What was your favorite class in high school? What class did you do best in? Who was your favorite teacher? How well do you know your guidance counselor? Who knows you the best (both adults and fellow students)? Who will write you the best recommendation?
These are questions to answer now! Once you have your answers, make a list of the people who would be your best recommenders.
After identifying your best recommenders, ask them if they are willing to write you a letter of recommendation. Ask in particular if they will write you a strong one. If they can’t, see if there’s someone on your list who can.
Teachers will appreciate having as long as possible to work on your LORs. Get a leg up by approaching them now!
If you remember particular instances where you demonstrated your intelligence, creativity, responsibility, or other great qualities, don’t be shy about reminding your recommenders about those instances.
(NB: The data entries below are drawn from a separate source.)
Lemma board_set_cell w h board (i j : nat) v :
  board_ok w h board → is_cell v → (i < h)%nat → (j < w)%nat →
  ∃ board', board_set board (Z.of_nat i) (Z.of_nat j) v = Ok board'
    ∧ board_ok w h board'
    ∧ ∀ i' j', cell_at board' i' j'
               = if decide (i' = i ∧ j' = j) then Some v
                 else cell_at board i' j'.
Proof.
  intros Hok Hv Hi Hj.
  destruct (board_set_ok w h board (Z.of_nat i) (Z.of_nat j) v Hok Hv)
    as (board' & Hset & Hok'); [lia | lia |].
  exists board'. split; [exact Hset|]. split; [exact Hok'|].
  destruct Hok as [Hlen Hrows].
  unfold board_set, py_getitem, py_setitem in Hset.
  rewrite Hlen, py_index_nonneg, Nat2Z.id in Hset by lia.
  cbn [mbind result_bind] in Hset.
  destruct (board !! i) as [row|] eqn:Hrow; [|discriminate].
  pose proof (proj1 (Forall_lookup _ _) Hrows _ row Hrow) as [Hw _].
  cbn [mbind result_bind] in Hset.
  rewrite Hw, py_index_nonneg, Nat2Z.id in Hset by lia.
  cbn [mbind result_bind] in Hset. injection Hset as <-.
  intros i' j'. unfold cell_at.
  destruct (decide (i' = i)) as [->|Hne].
  - rewrite list_lookup_insert_eq by lia. rewrite Hrow. cbn.
    destruct (decide (j' = j)) as [->|Hne'].
    + rewrite decide_True by auto. apply list_lookup_insert_eq. lia.
    + rewrite decide_False by (intros [_ ?]; done).
      apply list_lookup_insert_ne. congruence.
  - rewrite decide_False by (intros [? _]; done).
    rewrite list_lookup_insert_ne by congruence. reflexivity.
Qed.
You can even give them a list of things you think they might want to cover in their letters. The best letters tell stories, and you probably remember those stories better than anyone else!
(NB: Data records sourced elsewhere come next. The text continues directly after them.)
(** The analyzer object; the scorer it owns carries the mutable state. *)
Record t : Type := mkAnalyzer {
  instructions : Instructions;
  confidenceScorer : ConfidenceScorer.t
}.

(** [new CodeAnalyzer(instructions)] *)
Definition new (instructions : Instructions) : t :=
  {| instructions := instructions;
     confidenceScorer := ConfidenceScorer.new |}.

Definition quotes : list CharItem := [Lit squote; Lit dquote].

(* \s*=\s*['\x22][^'\x22]+['\x22] *)
Definition reAssignedLiteral : list Regex.t :=
  [Star (Class [Space]); Chr "="; Star (Class [Space]); Class quotes;
   Plus (NClass quotes); Class quotes].

(* /(api[_-]?key|apikey)\s*=\s*['\x22][^'\x22]+['\x22]/i *)
Definition reApiKey : Regex.t :=
  seqs (Group 1 (Alt (seqs [Str "api"; Opt (Class [Lit "_"; Lit "-"]);
                            Str "key"])
                     (Str "apikey"))
        :: reAssignedLiteral).

(* /(password|passwd|pwd)\s*=\s*['\x22][^'\x22]+['\x22]/i *)
Definition rePassword : Regex.t :=
  seqs (Group 1 (strs ["password"; "passwd"; "pwd"]) :: reAssignedLiteral).

(* /(secret|token)\s*=\s*['\x22][^'\x22]+['\x22]/i *)
Definition reSecret : Regex.t :=
  seqs (Group 1 (strs ["secret"; "token"]) :: reAssignedLiteral).

(* /-----BEGIN (RSA |)PRIVATE KEY-----/ *)
Definition rePrivateKey : Regex.t :=
  seqs [Str "-----BEGIN "; Group 1 (Alt (Str "RSA ") Empty);
        Str "PRIVATE KEY-----"].

(* /\beval\s*\(/ *)
Definition reEval : Regex.t :=
  seqs [WordB; Str "eval"; Star (Class [Space]); Chr "("].

(* /\.innerHTML\s*=/ *)
Definition reInnerHTML : Regex.t :=
  seqs [Str ".innerHTML"; Star (Class [Space]); Chr "="].

(* /\.textContent\s*=/ *)
Definition reTextContent : Regex.t :=
  seqs [Str ".textContent"; Star (Class [Space]); Chr "="].

(* /execute\s*\(\s*[\x22'].*%s/ *)
Definition reExecuteFormat : Regex.t :=
  seqs [Str "execute"; Star (Class [Space]); Chr "("; Star (Class [Space]);
        Class [Lit dquote; Lit squote]; Star Any; Str "%s"].

(* /execute\s*\(\s*f[\x22']/ *)
Definition reExecuteFString : Regex.t :=
  seqs [Str "execute"; Star (Class [Space]); Chr "("; Star (Class [Space]);
        Chr "f"; Class [Lit dquote; Lit squote]].

(* /console\.log\(/ *)
Definition reConsoleLog : Regex.t := Str "console.log(".

(* /\bprint\(/ *)
Definition rePrint : Regex.t := seqs [WordB; Str "print("].

(* \s*[a-z_]\w*\s*[=(] *)
Definition reCommentedCode : list Regex.t :=
  [Star (Class [Space]); Class [Range "a" "z"; Lit "_"];
   Star (Class [Word]); Star (Class [Space]); Class [Lit "="; Lit "("]].

(* /^\s*#\s*[a-z_]\w*\s*[=(]/ *)
Definition reHashComment : Regex.t :=
  seqs (Bol :: Star (Class [Space]) :: Chr "#" :: reCommentedCode).

(* /^\s*\/\/\s*[a-z_]\w*\s*[=(]/ *)
Definition reSlashComment : Regex.t :=
  seqs (Bol :: Star (Class [Space]) :: Str "//" :: reCommentedCode).

(* /\bvar\s+\w+/ *)
Definition reVar : Regex.t :=
  seqs [WordB; Str "var"; Plus (Class [Space]); Plus (Class [Word])].

(* /['\x22][^'\x22]*\+[^'\x22]*['\x22]/ *)
Definition reConcat : Regex.t :=
  seqs [Class quotes; Star (NClass quotes); Chr "+"; Star (NClass quotes);
        Class quotes].

(** An issue as a detector returns it: the properties it sets, the rest
    absent. *)
Definition detected (message : string) (severity : option string)
    (suggestion ruleId : string) (tags : list string)
    (matchType : option string) : Issue :=
  {| message := message; severity := severity;
     suggestion := Some suggestion; ruleId := Some ruleId;
     tags := Some tags; matchType := matchType; source := None;
     language := None; pattern := None; confidence := None |}.

Definition secretPatterns : list (Regex.t * string * string) :=
  [(reApiKey, "Potential hardcoded API key detected", "hardcoded-secrets");
   (rePassword, "Potential hardcoded password detected",
    "hardcoded-secrets");
   (reSecret, "Potential hardcoded secret detected", "hardcoded-secrets");
   (rePrivateKey, "Private key found in code", "hardcoded-secrets")].

(** The first three secret patterns carry the [i] flag, the fourth does
    not. *)
Definition secretFlags : list bool := [true; true; true; false].

Definition checkSecurity (line language : string) : list Issue :=
  let secrets :=
    flat_map (fun '((pattern, message, ruleId), ic) =>
      if Regex.test ic pattern line
      then [detected message None
              "Use environment variables or a secure secret management system"
              ruleId ["security"; "vulnerability"; "secrets"] None]
      else [])
      (combine secretPatterns secretFlags) in
  let scripting :=
    if String.eqb language "javascript" || String.eqb language "typescript"
    then
      (if Regex.test false reEval line
       then [detected "Use of eval() detected - potential security risk"
               None "Avoid eval() and use safer alternatives"
               "dangerous-eval" ["security"; "vulnerability"] None]
       else [])
      ++
      (if Regex.test false reInnerHTML line
          && negb (Regex.test false reTextContent line)
       then [detected
               "Use of innerHTML detected - potential XSS vulnerability"
               None "Consider using textContent or sanitize the HTML first"
               "xss-vulnerability" ["security"; "vulnerability"; "xss"] None]
       else [])
    else [] in
  let python :=
    if String.eqb language "python"
    then
      if Regex.test false reExecuteFormat line
         || Regex.test false reExecuteFString line
      then [detected "Potential SQL injection vulnerability" None
              "Use parameterized queries instead of string formatting"
              "sql-injection" ["security"; "vulnerability"; "injection"]
              None]
      else []
    else [] in
  secrets ++ scripting ++ python.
Examples of things you might want to share with the people writing your letters of recommendation:
- Copies of your best papers in their class
- Copies of your creative writing
- Notes about particular contributions you made in class
- A list of your activities and accomplishments
- Your transcript
- Your student resume (yes you should have one!)
Any help you can give your recommenders, whether it’s giving them plenty of time or helping them with material to put in the letter, will generally be appreciated and will make for a stellar LOR!
The benefit to you, besides great LORs, is that when December rolls around, you won’t be biting your nails worrying whether your letters will be in by deadline.
That’s worth a bit of thought and action now, isn’t it?